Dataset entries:
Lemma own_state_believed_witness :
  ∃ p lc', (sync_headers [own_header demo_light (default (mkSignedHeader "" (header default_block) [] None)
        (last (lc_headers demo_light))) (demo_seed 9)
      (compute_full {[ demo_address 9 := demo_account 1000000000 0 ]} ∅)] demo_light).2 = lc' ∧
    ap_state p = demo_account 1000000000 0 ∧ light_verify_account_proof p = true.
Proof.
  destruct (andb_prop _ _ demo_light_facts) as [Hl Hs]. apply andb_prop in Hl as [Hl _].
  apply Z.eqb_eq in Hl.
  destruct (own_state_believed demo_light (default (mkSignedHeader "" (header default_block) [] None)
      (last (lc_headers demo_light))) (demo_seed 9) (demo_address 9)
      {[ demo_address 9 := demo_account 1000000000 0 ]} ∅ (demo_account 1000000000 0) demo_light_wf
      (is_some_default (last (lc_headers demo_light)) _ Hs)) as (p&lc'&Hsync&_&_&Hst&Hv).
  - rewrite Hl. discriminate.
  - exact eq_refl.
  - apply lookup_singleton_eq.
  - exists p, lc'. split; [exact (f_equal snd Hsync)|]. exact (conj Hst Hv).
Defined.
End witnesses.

==

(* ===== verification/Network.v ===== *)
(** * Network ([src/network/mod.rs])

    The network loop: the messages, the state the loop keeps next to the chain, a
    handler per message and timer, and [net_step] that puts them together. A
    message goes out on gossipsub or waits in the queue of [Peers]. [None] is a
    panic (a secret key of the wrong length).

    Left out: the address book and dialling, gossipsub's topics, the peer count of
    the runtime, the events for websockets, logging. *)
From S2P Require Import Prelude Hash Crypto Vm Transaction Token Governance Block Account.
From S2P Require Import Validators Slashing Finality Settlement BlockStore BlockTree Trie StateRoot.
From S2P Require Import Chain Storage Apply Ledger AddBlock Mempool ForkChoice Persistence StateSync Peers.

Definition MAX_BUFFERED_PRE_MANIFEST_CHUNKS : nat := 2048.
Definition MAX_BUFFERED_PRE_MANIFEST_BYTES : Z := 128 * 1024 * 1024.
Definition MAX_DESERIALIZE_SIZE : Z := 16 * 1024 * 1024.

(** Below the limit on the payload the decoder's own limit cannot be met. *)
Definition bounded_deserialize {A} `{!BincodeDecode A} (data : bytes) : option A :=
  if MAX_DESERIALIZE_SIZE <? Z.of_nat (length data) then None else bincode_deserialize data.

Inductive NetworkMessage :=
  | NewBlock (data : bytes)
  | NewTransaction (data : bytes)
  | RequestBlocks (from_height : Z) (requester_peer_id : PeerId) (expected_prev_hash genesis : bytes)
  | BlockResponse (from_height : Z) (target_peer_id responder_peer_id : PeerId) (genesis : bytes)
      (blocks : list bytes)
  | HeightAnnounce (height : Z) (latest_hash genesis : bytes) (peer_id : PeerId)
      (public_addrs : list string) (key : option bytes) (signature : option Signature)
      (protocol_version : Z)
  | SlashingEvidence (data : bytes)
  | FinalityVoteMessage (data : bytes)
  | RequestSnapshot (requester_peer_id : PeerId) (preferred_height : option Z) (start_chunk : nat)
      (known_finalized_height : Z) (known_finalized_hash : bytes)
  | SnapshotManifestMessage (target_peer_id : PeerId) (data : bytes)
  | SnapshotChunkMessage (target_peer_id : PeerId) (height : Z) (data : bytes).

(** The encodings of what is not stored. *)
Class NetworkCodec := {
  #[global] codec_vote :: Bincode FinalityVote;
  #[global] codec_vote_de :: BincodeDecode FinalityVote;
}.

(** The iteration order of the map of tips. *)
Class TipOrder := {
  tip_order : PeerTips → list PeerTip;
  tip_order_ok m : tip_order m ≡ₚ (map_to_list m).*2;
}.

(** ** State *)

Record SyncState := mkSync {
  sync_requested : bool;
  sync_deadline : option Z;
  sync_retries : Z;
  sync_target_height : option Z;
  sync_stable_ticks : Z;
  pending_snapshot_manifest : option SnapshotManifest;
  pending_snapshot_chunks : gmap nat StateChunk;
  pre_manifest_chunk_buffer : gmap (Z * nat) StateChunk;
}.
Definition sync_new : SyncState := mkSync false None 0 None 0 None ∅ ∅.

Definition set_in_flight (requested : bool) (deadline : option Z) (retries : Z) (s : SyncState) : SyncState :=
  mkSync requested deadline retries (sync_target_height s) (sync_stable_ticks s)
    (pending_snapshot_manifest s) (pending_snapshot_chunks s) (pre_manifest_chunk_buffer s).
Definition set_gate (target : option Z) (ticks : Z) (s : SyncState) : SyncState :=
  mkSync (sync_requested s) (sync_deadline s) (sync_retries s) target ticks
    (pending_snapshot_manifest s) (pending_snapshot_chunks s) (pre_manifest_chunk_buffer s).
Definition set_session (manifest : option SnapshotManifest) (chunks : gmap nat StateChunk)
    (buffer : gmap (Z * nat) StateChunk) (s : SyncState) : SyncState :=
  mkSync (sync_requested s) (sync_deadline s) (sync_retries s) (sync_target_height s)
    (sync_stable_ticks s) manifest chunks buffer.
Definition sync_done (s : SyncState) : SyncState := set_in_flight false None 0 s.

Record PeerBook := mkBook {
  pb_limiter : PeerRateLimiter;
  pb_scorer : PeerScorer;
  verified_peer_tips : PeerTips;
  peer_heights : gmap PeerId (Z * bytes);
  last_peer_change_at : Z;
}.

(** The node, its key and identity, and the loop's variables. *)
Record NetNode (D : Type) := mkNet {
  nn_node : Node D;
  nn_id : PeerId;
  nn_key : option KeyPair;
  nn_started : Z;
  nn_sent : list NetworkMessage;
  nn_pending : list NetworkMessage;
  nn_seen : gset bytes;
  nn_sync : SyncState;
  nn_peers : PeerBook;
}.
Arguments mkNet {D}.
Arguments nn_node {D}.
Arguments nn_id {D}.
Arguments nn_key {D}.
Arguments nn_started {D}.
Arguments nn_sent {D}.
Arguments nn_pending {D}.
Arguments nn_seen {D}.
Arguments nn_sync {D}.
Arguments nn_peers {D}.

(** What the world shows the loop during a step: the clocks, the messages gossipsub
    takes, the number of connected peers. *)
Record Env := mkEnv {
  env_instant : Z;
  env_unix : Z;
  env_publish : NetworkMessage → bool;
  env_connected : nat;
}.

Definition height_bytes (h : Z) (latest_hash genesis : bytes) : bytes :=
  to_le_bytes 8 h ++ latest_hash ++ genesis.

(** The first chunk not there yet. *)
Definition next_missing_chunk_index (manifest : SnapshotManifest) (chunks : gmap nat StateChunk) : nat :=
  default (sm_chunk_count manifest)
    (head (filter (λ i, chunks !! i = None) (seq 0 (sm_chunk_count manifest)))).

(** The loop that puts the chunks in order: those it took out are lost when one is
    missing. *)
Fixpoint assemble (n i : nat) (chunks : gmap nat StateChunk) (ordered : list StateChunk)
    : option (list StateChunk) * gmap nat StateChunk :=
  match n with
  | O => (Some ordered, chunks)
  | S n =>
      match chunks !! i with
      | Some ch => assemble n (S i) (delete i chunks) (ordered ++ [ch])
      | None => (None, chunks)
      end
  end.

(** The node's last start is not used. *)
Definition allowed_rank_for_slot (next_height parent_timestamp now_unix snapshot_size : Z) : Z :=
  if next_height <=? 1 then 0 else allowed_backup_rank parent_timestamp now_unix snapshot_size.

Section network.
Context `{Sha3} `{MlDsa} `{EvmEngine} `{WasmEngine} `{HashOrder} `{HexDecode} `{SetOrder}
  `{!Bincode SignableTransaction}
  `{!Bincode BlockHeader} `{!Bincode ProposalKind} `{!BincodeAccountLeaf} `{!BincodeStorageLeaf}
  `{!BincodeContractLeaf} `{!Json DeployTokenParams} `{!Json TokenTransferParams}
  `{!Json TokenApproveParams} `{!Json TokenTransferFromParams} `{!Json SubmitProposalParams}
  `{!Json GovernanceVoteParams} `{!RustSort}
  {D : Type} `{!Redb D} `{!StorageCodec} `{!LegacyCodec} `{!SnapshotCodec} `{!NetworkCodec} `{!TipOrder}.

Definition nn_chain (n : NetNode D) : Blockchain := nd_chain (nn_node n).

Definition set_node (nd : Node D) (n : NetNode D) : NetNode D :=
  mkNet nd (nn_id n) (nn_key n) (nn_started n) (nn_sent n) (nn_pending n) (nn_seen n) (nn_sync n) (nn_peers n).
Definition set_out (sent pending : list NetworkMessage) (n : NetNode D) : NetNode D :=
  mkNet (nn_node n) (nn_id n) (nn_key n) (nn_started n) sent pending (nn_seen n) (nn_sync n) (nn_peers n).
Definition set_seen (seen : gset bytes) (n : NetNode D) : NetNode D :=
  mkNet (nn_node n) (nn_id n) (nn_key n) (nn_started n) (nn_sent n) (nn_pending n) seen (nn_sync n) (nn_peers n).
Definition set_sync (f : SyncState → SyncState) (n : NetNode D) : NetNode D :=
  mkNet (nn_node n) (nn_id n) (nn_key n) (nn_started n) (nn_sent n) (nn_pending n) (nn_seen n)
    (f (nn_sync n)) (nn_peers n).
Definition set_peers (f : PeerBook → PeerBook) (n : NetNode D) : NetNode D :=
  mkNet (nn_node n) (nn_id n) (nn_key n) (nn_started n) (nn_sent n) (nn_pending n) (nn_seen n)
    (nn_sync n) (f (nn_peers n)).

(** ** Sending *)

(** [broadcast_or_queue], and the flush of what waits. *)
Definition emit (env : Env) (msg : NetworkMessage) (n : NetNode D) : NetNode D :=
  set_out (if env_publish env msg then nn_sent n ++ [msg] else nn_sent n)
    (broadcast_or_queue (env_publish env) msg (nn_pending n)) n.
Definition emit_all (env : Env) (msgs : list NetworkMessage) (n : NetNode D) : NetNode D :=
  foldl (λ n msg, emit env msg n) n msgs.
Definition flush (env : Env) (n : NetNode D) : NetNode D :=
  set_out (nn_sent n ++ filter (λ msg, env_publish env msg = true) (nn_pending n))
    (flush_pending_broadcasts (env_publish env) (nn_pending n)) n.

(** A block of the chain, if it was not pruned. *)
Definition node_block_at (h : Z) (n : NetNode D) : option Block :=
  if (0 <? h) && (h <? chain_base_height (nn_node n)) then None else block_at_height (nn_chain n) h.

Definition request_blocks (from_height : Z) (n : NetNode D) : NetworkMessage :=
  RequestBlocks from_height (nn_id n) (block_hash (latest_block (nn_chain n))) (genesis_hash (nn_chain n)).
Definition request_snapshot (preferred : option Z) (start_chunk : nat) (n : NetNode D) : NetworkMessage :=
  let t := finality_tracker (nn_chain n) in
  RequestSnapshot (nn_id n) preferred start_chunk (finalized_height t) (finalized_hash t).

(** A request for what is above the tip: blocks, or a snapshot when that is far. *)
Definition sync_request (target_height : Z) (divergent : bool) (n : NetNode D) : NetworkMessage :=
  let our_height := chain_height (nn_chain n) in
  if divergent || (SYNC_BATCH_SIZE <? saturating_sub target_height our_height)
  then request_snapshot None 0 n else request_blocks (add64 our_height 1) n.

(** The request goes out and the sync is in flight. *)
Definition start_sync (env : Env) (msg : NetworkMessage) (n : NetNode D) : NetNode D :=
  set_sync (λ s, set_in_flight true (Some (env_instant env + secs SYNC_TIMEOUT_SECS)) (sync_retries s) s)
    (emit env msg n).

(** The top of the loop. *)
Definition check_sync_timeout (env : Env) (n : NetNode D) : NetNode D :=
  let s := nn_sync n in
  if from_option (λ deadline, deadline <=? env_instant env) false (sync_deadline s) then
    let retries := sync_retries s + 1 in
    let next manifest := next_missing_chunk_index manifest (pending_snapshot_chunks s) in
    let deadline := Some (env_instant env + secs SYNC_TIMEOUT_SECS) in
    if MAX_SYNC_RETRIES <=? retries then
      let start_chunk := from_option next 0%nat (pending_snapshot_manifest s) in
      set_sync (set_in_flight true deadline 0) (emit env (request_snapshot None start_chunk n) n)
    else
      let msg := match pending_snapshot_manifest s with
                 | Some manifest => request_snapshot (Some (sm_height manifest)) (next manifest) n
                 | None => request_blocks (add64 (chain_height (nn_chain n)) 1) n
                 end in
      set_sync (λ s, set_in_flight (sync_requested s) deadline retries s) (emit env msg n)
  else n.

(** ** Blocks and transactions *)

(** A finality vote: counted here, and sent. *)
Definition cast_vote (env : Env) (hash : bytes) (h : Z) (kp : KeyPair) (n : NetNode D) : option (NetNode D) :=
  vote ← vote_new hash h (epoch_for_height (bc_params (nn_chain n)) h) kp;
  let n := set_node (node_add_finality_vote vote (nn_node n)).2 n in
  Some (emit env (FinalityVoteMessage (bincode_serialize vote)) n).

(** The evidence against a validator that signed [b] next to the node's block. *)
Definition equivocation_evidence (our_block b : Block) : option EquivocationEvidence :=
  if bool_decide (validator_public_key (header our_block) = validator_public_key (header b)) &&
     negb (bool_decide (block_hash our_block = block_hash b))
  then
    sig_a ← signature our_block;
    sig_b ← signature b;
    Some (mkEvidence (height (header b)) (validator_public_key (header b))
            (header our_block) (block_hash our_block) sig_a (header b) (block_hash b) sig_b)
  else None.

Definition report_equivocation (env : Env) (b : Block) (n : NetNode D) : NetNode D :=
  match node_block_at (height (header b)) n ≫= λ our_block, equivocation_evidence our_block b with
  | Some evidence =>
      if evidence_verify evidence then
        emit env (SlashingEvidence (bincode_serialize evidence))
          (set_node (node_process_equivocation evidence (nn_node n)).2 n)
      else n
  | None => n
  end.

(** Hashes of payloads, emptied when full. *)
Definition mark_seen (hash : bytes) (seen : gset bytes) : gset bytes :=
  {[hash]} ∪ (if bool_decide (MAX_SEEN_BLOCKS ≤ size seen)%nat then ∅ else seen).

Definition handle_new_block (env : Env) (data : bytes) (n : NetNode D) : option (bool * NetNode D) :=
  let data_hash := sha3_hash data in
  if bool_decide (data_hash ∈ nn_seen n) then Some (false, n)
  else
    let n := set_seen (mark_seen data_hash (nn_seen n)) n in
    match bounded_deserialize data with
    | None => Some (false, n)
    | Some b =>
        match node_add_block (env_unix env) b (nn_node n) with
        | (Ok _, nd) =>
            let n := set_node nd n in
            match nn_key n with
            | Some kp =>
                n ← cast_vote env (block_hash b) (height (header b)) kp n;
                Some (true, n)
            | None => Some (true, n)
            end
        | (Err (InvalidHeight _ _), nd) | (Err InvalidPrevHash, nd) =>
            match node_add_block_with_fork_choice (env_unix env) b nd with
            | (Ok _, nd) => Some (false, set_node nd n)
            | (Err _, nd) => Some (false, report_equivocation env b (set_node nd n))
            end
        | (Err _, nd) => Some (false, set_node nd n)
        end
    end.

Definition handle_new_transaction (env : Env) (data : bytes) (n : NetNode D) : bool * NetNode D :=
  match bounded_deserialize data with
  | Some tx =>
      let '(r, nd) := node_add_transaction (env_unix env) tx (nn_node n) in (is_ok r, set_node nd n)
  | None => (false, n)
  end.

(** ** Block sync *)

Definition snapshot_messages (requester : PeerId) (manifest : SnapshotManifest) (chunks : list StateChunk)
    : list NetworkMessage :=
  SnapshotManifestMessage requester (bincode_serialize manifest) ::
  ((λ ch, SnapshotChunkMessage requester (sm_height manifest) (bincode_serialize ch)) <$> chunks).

TASK DESCRIPTION: Take exactly the lines from the one containing "Definition set_sync (f" through the one containing "(** A block" in the data above, and output them with nothing added.

ANSWER SECTION:
Definition set_sync (f : SyncState → SyncState) (n : NetNode D) : NetNode D :=
  mkNet (nn_node n) (nn_id n) (nn_key n) (nn_started n) (nn_sent n) (nn_pending n) (nn_seen n)
    (f (nn_sync n)) (nn_peers n).
Definition set_peers (f : PeerBook → PeerBook) (n : NetNode D) : NetNode D :=
  mkNet (nn_node n) (nn_id n) (nn_key n) (nn_started n) (nn_sent n) (nn_pending n) (nn_seen n)
    (nn_sync n) (f (nn_peers n)).

(** ** Sending *)

(** [broadcast_or_queue], and the flush of what waits. *)
Definition emit (env : Env) (msg : NetworkMessage) (n : NetNode D) : NetNode D :=
  set_out (if env_publish env msg then nn_sent n ++ [msg] else nn_sent n)
    (broadcast_or_queue (env_publish env) msg (nn_pending n)) n.
Definition emit_all (env : Env) (msgs : list NetworkMessage) (n : NetNode D) : NetNode D :=
  foldl (λ n msg, emit env msg n) n msgs.
Definition flush (env : Env) (n : NetNode D) : NetNode D :=
  set_out (nn_sent n ++ filter (λ msg, env_publish env msg = true) (nn_pending n))
    (flush_pending_broadcasts (env_publish env) (nn_pending n)) n.

(** A block of the chain, if it was not pruned. *)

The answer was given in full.